Now let’s look at Claims-Made coverage.
A provider who has Claims-Made coverage must carry the insurance while they are actively practicing, but once they cancel the policy, they must secure TAIL insurance. Tail covers a healthcare provider from their cancellation date into the future for any filed claims that may still be made against them for patients that they treated during the years when they were covered under the Claims-Made policy.
Claims-Made premiums start out at a low price in Year 1 and then the rate goes up every year for approximately 5 years, until it finally reaches the mature rate. After this time the price remains stable.
Tail insurance typically costs 1.5 to 2 times the mature premium, so when a provider is looking at the total cost for a Claims-Made policy, it’s important to look at the premiums you’ll be paying each year as well as the tail cost that you’ll be responsible for at the end.
Ok, so now let’s talk about why a healthcare provider might pick an Occurrence policy over a Claims-Made policy.
Reason #1: Flexibility
Since there’s no need for tail coverage it’s easier to start and stop these policies at any time. They’re great for independent contractors, locum tenens providers, or doctors who are doing short term assignments. They’re also good for doctors who just want to set it and forget it… and they don’t want to worry about tail down the road.
Occurrence is also a good choice for telemedicine providers because it’s easier to add or remove states to your coverage without the fear of having to buy tail if you make a significant change to your scope of practice.
Reason #2: More coverage for your premium dollar
With an occurrence policy, each year that you renew your coverage, you retain the previous year’s limits.
We often use an analogy of books on a book shelf to demonstrate how occurrence limits stack up and are accessible, as needed going forward. So if you have a claim for a procedure that you rendered in the year 2023, you simply access your 2023 occurrence policy and use that coverage to pay the claim. All of your other policy years remain fully intact. There’s no doubt that the Occurrence policy gives you more coverage in the long run and more value for your premium dollar.
Reason #3: It’s easier to budget for your future premium costs.

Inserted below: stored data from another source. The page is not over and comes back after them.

(* ===== verification/Flags.v ===== *)
(** * Command-line flags

    The parts of Go's [flag] and [strconv] packages that cmd/main.go uses:
    [FlagSet.Parse] under [ExitOnError], [strconv.ParseBool], and
    [strconv.ParseInt] with base 0 for an [int] of 64 bits. *)

From S2P Require Import Prelude GoLib.
From Stdlib Require Import Ascii.
#[local] Open Scope Z_scope.

(** ** strconv *)
Definition ErrSyntax : goerror := Errorf "parse error" [].
Definition ErrRange : goerror := Errorf "value out of range" [].

Definition ParseBool (s : string) : result bool :=
  if bool_decide (s ∈ ["1"; "t"; "T"; "TRUE"; "true"; "True"]) then Ok true
  else if bool_decide (s ∈ ["0"; "f"; "F"; "FALSE"; "false"; "False"]) then Ok false
  else Err ErrSyntax.

(** [c | ('x' - 'X')]. *)
Definition lower (c : ascii) : ascii := ascii_of_N (N.lor (N_of_ascii c) 32).

Definition digit_value (c : ascii) : option Z :=
  let n := Z.of_N (N_of_ascii c) in
  let l := Z.of_N (N_of_ascii (lower c)) in
  if (48 <=? n) && (n <=? 57) then Some (n - 48)
  else if (97 <=? l) && (l <=? 122) then Some (l - 97 + 10)
  else None.

(** The digits of [ParseUint] in the given base; underscores are skipped here and
    checked by [underscoreOK].  The value is unbounded and its range is checked at the
    end; Go stops at the digit that overflows, with an error in either case. *)
Fixpoint parse_digits (base n : Z) (s : string) : result Z :=
  match s with
  | "" => Ok n
  | String c s =>
      if bool_decide (c = "_"%char) then parse_digits base n s
      else match digit_value c with
           | Some d => if d <? base then parse_digits base (n * base + d) s else Err ErrSyntax
           | None => Err ErrSyntax
           end
  end.

(** The base that a prefix selects, and the digits after it. *)
Definition base_prefix (s : string) : Z * string :=
  match s with
  | String "0" (String c (String _ _ as digits)) =>
      if bool_decide (lower c = "b"%char) then (2, digits)
      else if bool_decide (lower c = "o"%char) then (8, digits)
      else if bool_decide (lower c = "x"%char) then (16, digits)
      else (8, String c digits)
  | String "0" digits => (8, digits)
  | _ => (10, s)
  end.

(** What [underscoreOK] last saw: the beginning, a digit or base prefix, an
    underscore, or something else. *)
Inductive saw := SawStart | SawDigit | SawUnderscore | SawOther.
#[export] Instance saw_eq_dec : EqDecision saw.
Proof. solve_decision. Defined.

Fixpoint underscores_separate (hex : bool) (last : saw) (s : string) : bool :=
  match s with
  | "" => negb (bool_decide (last = SawUnderscore))
  | String c s =>
      let n := N_of_ascii c in
      let l := N_of_ascii (lower c) in
      if ((48 <=? n) && (n <=? 57) || hex && ((97 <=? l) && (l <=? 102)))%N
      then underscores_separate hex SawDigit s
      else if bool_decide (c = "_"%char)
           then if bool_decide (last = SawDigit) then underscores_separate hex SawUnderscore s else false
      else if bool_decide (last = SawUnderscore) then false
      else underscores_separate hex SawOther s
  end.

Definition underscoreOK (s : string) : bool :=
  match s with
  | String "0" (String c digits) =>
      if bool_decide (lower c ∈ ["b"; "o"; "x"]%char)
      then underscores_separate (bool_decide (lower c = "x"%char)) SawDigit digits
      else underscores_separate false SawStart s
  | _ => underscores_separate false SawStart s
  end.

(** [ParseUint] with base 0, before the range check. *)
Definition ParseUint0 (s : string) : result Z :=
  if bool_decide (s = "") then Err ErrSyntax
  else
    let '(base, digits) := base_prefix s in
    n ← parse_digits base 0 digits;
    if contains_char "_" s && negb (underscoreOK s) then Err ErrSyntax else Ok n.

(** [strconv.ParseInt(s, 0, 64)]. *)
Definition ParseInt0 (s : string) : result Z :=
  let '(neg, digits) :=
    match s with
    | String "+" s => (false, s)
    | String "-" s => (true, s)
    | _ => (false, s)
    end in
  un ← ParseUint0 digits;
  if bool_decide (un < 2 ^ 63) || (neg && bool_decide (un = 2 ^ 63)) then Ok (if neg then - un else un)
  else Err ErrRange.

(** ** flag *)

(** Whether a flag may stand without a value ([IsBoolFlag]). *)
Inductive flag_kind := BoolFlag | ValueFlag.

(** How [parseOne] reads one argument. *)
Inductive token :=
| NotFlag
| Terminator
| BadSyntax
| Flag (name : string) (value : option string).

Definition flag_name (s : string) : token :=
  match s with
  | "" => BadSyntax
  | String c _ =>
      if bool_decide (c = "-"%char) || bool_decide (c = "="%char) then BadSyntax
      else match Cut s "=" with
           | (name, value, true) => Flag name (Some value)
           | (name, _, false) => Flag name None
           end
  end.

Definition flag_token (s : string) : token :=
  match s with
  | String "-" (String "-" "") => Terminator
  | String "-" (String "-" name) => flag_name name
  | String "-" (String c rest) => flag_name (String c rest)
  | _ => NotFlag
  end.

(** What [FlagSet.Parse] ends with: the variables and the remaining arguments, a
    request for the usage text, or a usage error. *)
Inductive parsed (S : Type) :=
| Parsed (s : S) (rest : list string)
| ErrHelp
| BadUsage (e : goerror).
Arguments Parsed {S} s rest.
Arguments ErrHelp {S}.
Arguments BadUsage {S} e.

Section parse.
Context {S : Type} (formal : string → option flag_kind) (set : S → string → string → result S).

Fixpoint Parse (s : S) (args : list string) : parsed S :=
  match args with
  | [] => Parsed s []
  | arg :: rest =>
      match flag_token arg with
      | NotFlag => Parsed s args
      | Terminator => Parsed s rest
      | BadSyntax => BadUsage (Errorf "bad flag syntax: %s" [AStr arg])
      | Flag name value =>
          match formal name with
          | None =>
              if bool_decide (name = "help") || bool_decide (name = "h") then ErrHelp
              else BadUsage (Errorf "flag provided but not defined: -%s" [AStr name])
          | Some BoolFlag =>
              match set s name (default "true" value) with
              | Ok s => Parse s rest
              | Err e =>
                  BadUsage (match value with
                            | Some value => Errorf "invalid boolean value %q for -%s: %v" [AStr value; AStr name; AErr e]
                            | None => Errorf "invalid boolean flag %s: %v" [AStr name; AErr e]
                            end)
              end
          | Some ValueFlag =>
              match value, rest with
              | Some value, _ =>
                  match set s name value with
                  | Ok s => Parse s rest
                  | Err e => BadUsage (Errorf "invalid value %q for flag -%s: %v" [AStr value; AStr name; AErr e])
                  end
              | None, value :: rest =>
                  match set s name value with
                  | Ok s => Parse s rest
                  | Err e => BadUsage (Errorf "invalid value %q for flag -%s: %v" [AStr value; AStr name; AErr e])
                  end
              | None, [] => BadUsage (Errorf "flag needs an argument: -%s" [AStr name])
              end
          end
      end
  end.

(** An argument names a flag. *)
Definition names_flag (name arg : string) : Prop := ∃ value, flag_token arg = Flag name value.

#[export] Instance names_flag_dec name arg : Decision (names_flag name arg).
Proof.
  refine (match flag_token arg as tok return flag_token arg = tok → _ with
          | Flag n v => λ E, cast_if (decide (n = name))
          | _ => λ E, right _
          end eq_refl).
  1,2,3: by intros [v Hv]; congruence.
  - exists v. congruence.
  - intros [v' Hv]. congruence.
Defined.

(** What every assignment but those to [name] preserves survives the command line,
    unless an argument names it. *)
Lemma Parse_preserves (P : S → Prop) name s args s' rest :
  (∀ s name' value s', name' ≠ name → P s → set s name' value = Ok s' → P s') →
  Forall (λ arg, ¬ names_flag name arg) args →
  P s → Parse s args = Parsed s' rest → P s'.
Proof.
  intros Hset. revert s.
  induction args as [args IH] using (induction_ltof1 _ length). unfold ltof in IH. intros s Hargs HP.
  destruct args as [|arg args]; simpl; [by intros [= <- <-]|].
  inversion Hargs as [|? ? Harg Hrest]; subst.
  assert (Hstep : ∀ name' value v s1, flag_token arg = Flag name' value → set s name' v = Ok s1 → P s1).
  { intros name' value v s1 Etok Es. eapply Hset; [|exact HP|exact Es]. intros ->. apply Harg. by exists value. }
  destruct (flag_token arg) as [| | |name' value] eqn:Etok; [by intros [= <- <-]|by intros [= <- <-]|done|].
  destruct (formal name') as [[]|]; [| |by case_match].
  - destruct (set s name' _) as [s1|] eqn:Es; [|done]. apply IH; [simpl; lia|done|eauto].
  - destruct value as [value|].
    + destruct (set s name' value) as [s1|] eqn:Es; [|done]. apply IH; [simpl; lia|done|eauto].
    + destruct args as [|value args]; [done|].
      destruct (set s name' value) as [s1|] eqn:Es; [|done].
      apply IH; [simpl; lia|by inversion Hrest|eauto].
Qed.
End parse.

Occurrence premiums are relatively stable. It’s essentially the same price year over year. They don’t have that “step increase” that you see with the Claims-Made premium, where the rate starts low and increases year over year. Occurrence premiums, while a little more expensive, tend to be flat, so it’s easier to budget for the future and know what your out of pocket costs will be for your practice in the long-run.
Reason #4: It’s what you’ve always had.
For providers who have been insured on an occurrence policy for many years, they are comfortable with the coverage structure and they appreciate the benefits of the limits and the freedom from tail insurance. Since they’re used to occurrence, it’s their preferred policy type and these providers usually don’t want to switch to claims-made down the road.
Reason #5: Someone else is paying for it!
Yes, this is a pretty practical reason, but I mention it because if you are getting reimbursed for your malpractice costs or are receiving a stipend or money towards your premium, I’d highly recommend that you go with occurrence because you’re going to get more bang for your buck. If you had a claims-made policy and an employer or contractor was paying for your premium, you’d have to negotiate the terms of the tail at the end (essentially, who is going to be buying it)… so it’s cleaner and simpler if you go with occurrence coverage in instances where someone else is paying for your coverage.
There is no right or wrong type of malpractice insurance to buy – it just depends on your unique practice situation. If you’re not sure which policy type is right for you, contact a knowledgeable malpractice insurance agent for help and guidance.